Most 'true' birds of close to the SOP, are average to poor eggs layers-- yet many of the 'hatchery' sourced DP type birds, lay an egg a day, or 6 a week.

If you think that the 'hatchery' style chicken is what it is supposed to be, go buy a copy of the SOP- you'll often find qualities in those birds that is not accepted-- most noteably weight. and as we all know, weight- is pounds, pounds is muscle.

Personal experience:

My parent's buy a bunch of "DP" brown egg layers at Farm King each spring, breeds are common- barred rock, orpington, RIR, white rock, N. Hampshires Reds, EE, etc. We put the axe to 10-15 of these "DP" cockerels in December (they were April hatched). On the same day, we put the axe to a group of my 'breeder' type Cornish- and it was no comparision-- which one would expect.

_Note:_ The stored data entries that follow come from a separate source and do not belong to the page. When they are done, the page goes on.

(* ===== verification/Setup.v ===== *)
(** * Setup: connections, devices and indexes
    ([NewNatsService] of [internal/server/nats/nats.go], [CreateTUN] of
    [internal/agent/infra/tun_darwin.go], [getAgent] of [internal/server/transport/ice_dialer.go],
    [NewManager] and [NewClient] of [internal/server/resource/client.go])

    What is made before the parts run: the connection to the bus with its stream, the device
    of an agent on macOS, the agent of the ICE library, and the manager of Kubernetes. *)

From S2P Require Import Prelude Prog Net Api Message Infra Store Mgmt Boot.

(** ** The bus *)

Inductive stream_error := StreamNotFound | StreamErr (e : gerror).
(** [BJetStream]: the interface to streams; [BStream]: whether there is a stream. *)
Inductive busE : Type -> Type :=
| BConnect (url : string) : busE (gresult unit)
| BFlush : busE (gresult unit)
| BClose : busE unit
| BJetStream : busE (gresult unit)
| BStream (name : string) : busE (stream_error + unit)
| BCreateStream (name : string) (subjects : list string) : busE (gresult unit).

Definition stream_name : string := "LATTICE".
Definition stream_subjects : list string := ["signals.>"].
Definition ensureStream : prog busE (gresult unit) :=
  r ← call (BStream stream_name);
  match r with
  | inr _ => Ret (inr tt)
  | inl StreamNotFound => call (BCreateStream stream_name stream_subjects)
  | inl (StreamErr err) => Ret (inl err)
  end.
Definition or_close (p : prog busE (gresult unit)) (wrap : gerror -> gerror) : prog busE (gresult unit) :=
  r ← p;
  match r with
  | inl err => _ ← call BClose; Ret (inl (wrap err))
  | inr _ => Ret (inr tt)
  end.
Definition NewNatsService (url : string) : prog busE (gresult unit) :=
  r ← call (BConnect url);
  match r with
  | inl err => Ret (inl (ErrWrap "nats connect" err))
  | inr _ =>
      _ ←? or_close (call BFlush) (ErrWrap "nats handshake failed (check if protocol is correct)");
      _ ←? or_close (call BJetStream) id;
      or_close ensureStream id
  end.
(** The service when the bus is not there: it answers no request and drops what is sent. *)
Definition noop_Request : gresult string := inl (ErrText "nats: not connected (noop service)").
Definition noop_Send : gresult unit := inr tt.

(** A bus: whether the connection is open, and whether there is the stream. *)
Definition bus_setup T (e : busE T) (s : bool * bool) (r : T) (s' : bool * bool) : Prop :=
  match e in busE T return T -> Prop with
  | BConnect _ => λ r, s' = (match r with inr _ => true | inl _ => s.1 end, s.2)
  | BClose => λ _, s' = (false, s.2)
  | BFlush | BJetStream => λ _, s' = s
  | BStream _ => λ r, s' = s /\ match r with inr _ => s.2 = true | inl StreamNotFound => s.2 = false | inl _ => True end
  | BCreateStream _ _ => λ r, s' = (s.1, match r with inr _ => true | inl _ => s.2 end)
  end r.

Lemma or_close_inv p wrap s r s' :
  (forall s r s', runs bus_setup p s r s' -> s'.1 = s.1) -> s.1 = true -> runs bus_setup (or_close p wrap) s r s' ->
  s'.1 = match r with inr _ => true | inl _ => false end /\
  forall u, r = inr u -> runs bus_setup p s (inr u) s'.
Proof.
  intros Hp Hs Hr. apply runs_bind_inv in Hr as (x & s1 & Hx & Hr). pose proof (Hp _ _ _ Hx) as E.
  destruct x as [err|[]].
  - apply runs_bind_inv in Hr as (u & s2 & Hu & Hr). apply runs_call_inv in Hu. unfold bus_setup in Hu. subst s2.
    by apply runs_ret_inv in Hr as [-> ->].
  - apply runs_ret_inv in Hr as [-> ->]. split; [congruence|]. by intros u [= <-].
Qed.
Lemma ensureStream_inv s r s' : runs bus_setup ensureStream s r s' -> s'.1 = s.1 /\ forall u, r = inr u -> s'.2 = true.
Proof.
  intros Hr. apply runs_bind_inv in Hr as (x & s1 & Hx & Hr). apply runs_call_inv in Hx as [-> Hx].
  destruct x as [[|err]|[]].
  - apply runs_call_inv in Hr. unfold bus_setup in Hr. subst s'. split; [done|]. by intros u ->.
  - by apply runs_ret_inv in Hr as [-> ->].
  - by apply runs_ret_inv in Hr as [-> ->].
Qed.

(** Connecting to the bus: a service has an open connection and there is its stream; whatever fails, no connection is left. *)
Theorem NewNatsService_spec url stream r s' : runs bus_setup (NewNatsService url) (false, stream) r s' ->
  match r with inr _ => s' = (true, true) | inl _ => s'.1 = false end.
Proof.
  intros Hr. apply runs_bind_inv in Hr as (x & s1 & Hx & Hr). apply runs_call_inv in Hx. unfold bus_setup in Hx. subst s1.
  destruct x as [err|[]]; [by apply runs_ret_inv in Hr as [-> ->]|].
  apply runs_bind_inv in Hr as (x & s1 & Hx & Hr). apply or_close_inv in Hx as [E1 _];
    [|intros s0 r0 s0' H0; apply runs_call_inv in H0; unfold bus_setup in H0; by subst|done].
  destruct x as [err|[]]; cbn in E1; [by apply runs_ret_inv in Hr as [-> ->]|].
  apply runs_bind_inv in Hr as (x & s2 & Hx & Hr). apply or_close_inv in Hx as [E2 _];
    [|intros s0 r0 s0' H0; apply runs_call_inv in H0; unfold bus_setup in H0; by subst|done].
  destruct x as [err|[]]; cbn in E2; [by apply runs_ret_inv in Hr as [-> ->]|].
  apply or_close_inv in Hr as [E3 H3]; [|intros s0 r0 s0' H0; by apply ensureStream_inv in H0 as [? _]|done].
  destruct r as [err|[]]; [done|]. destruct (ensureStream_inv _ _ _ (H3 tt eq_refl)) as [_ H4].
  specialize (H4 tt eq_refl). destruct s'; cbn in *; congruence.
Qed.

(** A subject is below a prefix that ends in [>]. *)
Definition below (prefix subject : string) : bool := String.prefix prefix subject.
(** The stream keeps none of the packets: their subjects are not below [signals]. *)
Lemma stream_keeps_nothing id : below "signals." (peer_subject id) = false.
Proof. reflexivity. Qed.

(** ** The device on macOS *)

(** Sockets are numbers; an index of the device is taken by connecting. *)
Inductive utunE : Type -> Type :=
| KSocket : utunE (gresult Z)
| KCtlInfo (fd : Z) : utunE (gresult unit)
| KConnect (fd index : Z) : utunE (gresult unit)
| KNonblock (fd : Z) : utunE (gresult unit)
| KClose (fd : Z) : utunE unit
| KFromFile (fd mtu : Z) : utunE (gresult unit).
Definition utun_name (index : Z) : string := "utun" +:+ pretty index.
(** [n] indexes are left. *)
Fixpoint utun_loop (n : nat) (index : Z) : prog utunE (gresult (Z * Z)) :=
  match n with
  | O => Ret (inl (ErrText "create utun wgDevice failed"))
  | S n =>
      fd ←? call KSocket;
      r ← call (KCtlInfo fd);
      match r with
      | inl err => _ ← call (KClose fd); Ret (inl (ErrWrap "IoctlGetCtlInfo" err))
      | inr _ =>
          r ← call (KConnect fd index);
          match r with
          | inl _ => _ ← call (KClose fd); utun_loop n (index + 1)
          | inr _ =>
              r ← call (KNonblock fd);
              match r with
              | inl _ => _ ← call (KClose fd); utun_loop n (index + 1)
              | inr _ => Ret (inr (index, fd))
              end
          end
      end
  end.
Definition CreateTUN_darwin (mtu : Z) : prog utunE (gresult string) :=
  found ←? utun_loop 16 0;
  _ ←? call (KNonblock found.2);
  _ ←? call (KFromFile found.2 mtu);
  Ret (inr (utun_name found.1)).

Lemma close_last (fd : Z) open : fd ∉ open -> filter (λ f, f <> fd) (fd :: open) = open.
Proof.
  intros Hn. rewrite filter_cons_False by (by intros []). induction open as [|f open IH]; [done|].
  rewrite filter_cons_True by set_solver. f_equal. apply IH. set_solver.
Qed.
(** A system: which sockets are open, and which indexes others have. *)
Section utun.
Context (taken : Z -> bool).
Definition utun_world T (e : utunE T) (open : list Z) (r : T) (open' : list Z) : Prop :=
  match e in utunE T return T -> Prop with
  | KSocket => λ r, match r with inr fd => fd ∉ open /\ open' = fd :: open | inl _ => open' = open end
  | KConnect _ i => λ r, open' = open /\ (taken i = true -> exists err, r = inl err)
  | KClose fd => λ _, open' = filter (λ f, f <> fd) open
  | KCtlInfo _ | KNonblock _ | KFromFile _ _ => λ _, open' = open
  end r.

Lemma utun_loop_inv n i open r open' : runs utun_world (utun_loop n i) open r open' ->
  match r with
  | inr (j, fd) => i <= j < i + Z.of_nat n /\ taken j = false /\ open' = fd :: open /\ fd ∉ open
  | inl _ => open' = open
  end.
Proof using All.
  revert i open'. induction n as [|n IH]; intros i open' Hr; [by apply runs_ret_inv in Hr as [-> ->]|].
  apply runs_bind_inv in Hr as (x & o1 & Hx & Hr). apply runs_call_inv in Hx. unfold utun_world in Hx.
  destruct x as [err|fd]; [apply runs_ret_inv in Hr as [-> ->]; by subst o1|]. destruct Hx as [Hfd ->].
  apply runs_bind_inv in Hr as (x & o1 & Hx & Hr). apply runs_call_inv in Hx. unfold utun_world in Hx. subst o1.
  destruct x as [err|[]].
  { apply runs_bind_inv in Hr as (u & o1 & Hu & Hr). apply runs_call_inv in Hu. unfold utun_world in Hu. subst o1.
    apply runs_ret_inv in Hr as [-> ->]. by apply close_last. }
  assert (Hnext : forall o1, runs utun_world (_ ← call (KClose fd); utun_loop n (i + 1)) (fd :: open) r o1 ->
    match r with
    | inr (j, fd) => i <= j < i + Z.of_nat (S n) /\ taken j = false /\ o1 = fd :: open /\ fd ∉ open
    | inl _ => o1 = open
    end).
  { intros o1 Hc. apply runs_bind_inv in Hc as (u & o2 & Hu & Hc). apply runs_call_inv in Hu. unfold utun_world in Hu.
    rewrite close_last in Hu by done. subst o2. apply IH in Hc. destruct r as [err|[j fd']]; [done|].
    destruct Hc as (Hj & Ht & -> & Hn). split_and!; try done; lia. }
  apply runs_bind_inv in Hr as (x & o1 & Hx & Hr). apply runs_call_inv in Hx. unfold utun_world in Hx. destruct Hx as [-> Ht].
  destruct x as [err|[]]; [by apply Hnext|].
  apply runs_bind_inv in Hr as (x & o1 & Hx & Hr). apply runs_call_inv in Hx. unfold utun_world in Hx. subst o1.
  destruct x as [err|[]]; [by apply Hnext|].
  apply runs_ret_inv in Hr as [-> ->]. split; [lia|]. split; [|done].
  destruct (taken i); [|done]. by destruct (Ht eq_refl).
Qed.

(** The device has one of sixteen names, of an index that was free, and one socket; when no index can be taken there is
    no socket either. *)
Theorem CreateTUN_darwin_spec mtu open r open' : runs utun_world (CreateTUN_darwin mtu) open r open' ->
  match r with
  | inr name => exists i fd, 0 <= i < 16 /\ taken i = false /\ name = utun_name i /\ open' = fd :: open
  | inl _ => open' = open \/ exists fd, open' = fd :: open
  end.
Proof using All.
  intros Hr. apply runs_bind_inv in Hr as (x & o1 & Hx & Hr). apply utun_loop_inv in Hx.
  destruct x as [err|[j fd]]; [apply runs_ret_inv in Hr as [-> ->]; by left|]. destruct Hx as (Hj & Ht & -> & Hn).
  apply runs_bind_inv in Hr as (x & o1 & Hx & Hr). apply runs_call_inv in Hx. unfold utun_world in Hx. subst o1.
  destruct x as [err|[]]; [apply runs_ret_inv in Hr as [-> ->]; right; by eexists|].
  apply runs_bind_inv in Hr as (x & o1 & Hx & Hr). apply runs_call_inv in Hx. unfold utun_world in Hx. subst o1.
  destruct x as [err|[]]; apply runs_ret_inv in Hr as [-> ->]; [right; by eexists|]. exists j, fd. split_and!; try done; lia.
Qed.
End utun.

(** ** The ICE agent *)

(** Which interfaces give addresses. *)
Definition interface_filter (name : string) : bool :=
  let name := str_lower name in
  negb (str_contains "docker" name || str_contains "veth" name || str_contains "br-" name || String.prefix "wf" name).
Definition networkTypes (six : bool) : list string := "udp4" :: (if six then ["udp6"] else []).
Record AgentOptions := {
  ao_Filter : string -> bool; ao_Networks : list string; ao_Stun : string * Z; ao_Candidates : list string;
  ao_DisconnectedTimeout : Z; ao_FailedTimeout : Z }.
(** Timeouts in seconds. *)
Definition agent_options (six : bool) : AgentOptions := {|
  ao_Filter := interface_filter; ao_Networks := networkTypes six; ao_Stun := ("stun.alattice.io", 3478);
  ao_Candidates := ["host"; "srflx"]; ao_DisconnectedTimeout := 10; ao_FailedTimeout := 15 |}.
Inductive agentE : Type -> Type :=
| GNew (o : AgentOptions) : agentE (gresult unit)
| GOnState : agentE (gresult unit)
| GOnCandidate : agentE (gresult unit).
Definition getAgent (six : bool) : prog agentE (gresult unit) :=
  _ ←? call (GNew (agent_options six)); _ ←? call GOnState; call GOnCandidate.
(** What the callbacks do: close the dialer when the agent failed, and send each candidate. *)
Definition on_state (state : string) : bool := bool_decide (state = "failed").
Definition on_candidate (candidate : option string) : option string := candidate.

(** The device of an agent gives no addresses on Linux; those of macOS do, so packets that are already encrypted may be
    sent into the device again. *)
Example device_is_filtered : interface_filter getInterfaceName = false.
Proof. reflexivity. Qed.
Example utun_is_not_filtered : forallb (λ i, interface_filter (utun_name i)) (seqZ 0 16) = true.
Proof. vm_compute. reflexivity. Qed.

(** ** The manager of Kubernetes *)

(** The values under which a token is found by each index. *)
Definition index_status_token (t : LatticeEnrollmentToken) : list string :=
  if bool_decide (tokst_Token (tok_Status t) = "") then [] else [tokst_Token (tok_Status t)].
Definition index_spec_token (t : LatticeEnrollmentToken) : list string :=
  if bool_decide (tok_Token (tok_Spec t) = "") then [] else [tok_Token (tok_Spec t)].
Definition token_index (field : string) (t : LatticeEnrollmentToken) : list string :=
  if bool_decide (field = "status.token") then index_status_token t
  else if bool_decide (field = "spec.token") then index_spec_token t else [].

Now, the real story comes to my half cornish cockerels that were also butchered that day (June- Aug hatched). Their mothers were either Show quality Ameraucanas, or hatchery silkies. Now, any common sense person knows that a true Ameraucana female isn't much bigger than Leghorn, somewhat meatier-- but the only thing that even rivels a hatchery quality silkie for a lack of carcass-- might be a production white leghorn-- and even then, I think I'll put my money to the leghorn for poundage.

Long story short, my half cornish, half silkie EMBARRASSED the Farm King DP type carcasses. Granted they are half Cornish-- but in any regard, they are also half Silkie- and on average were 2-3 months younger!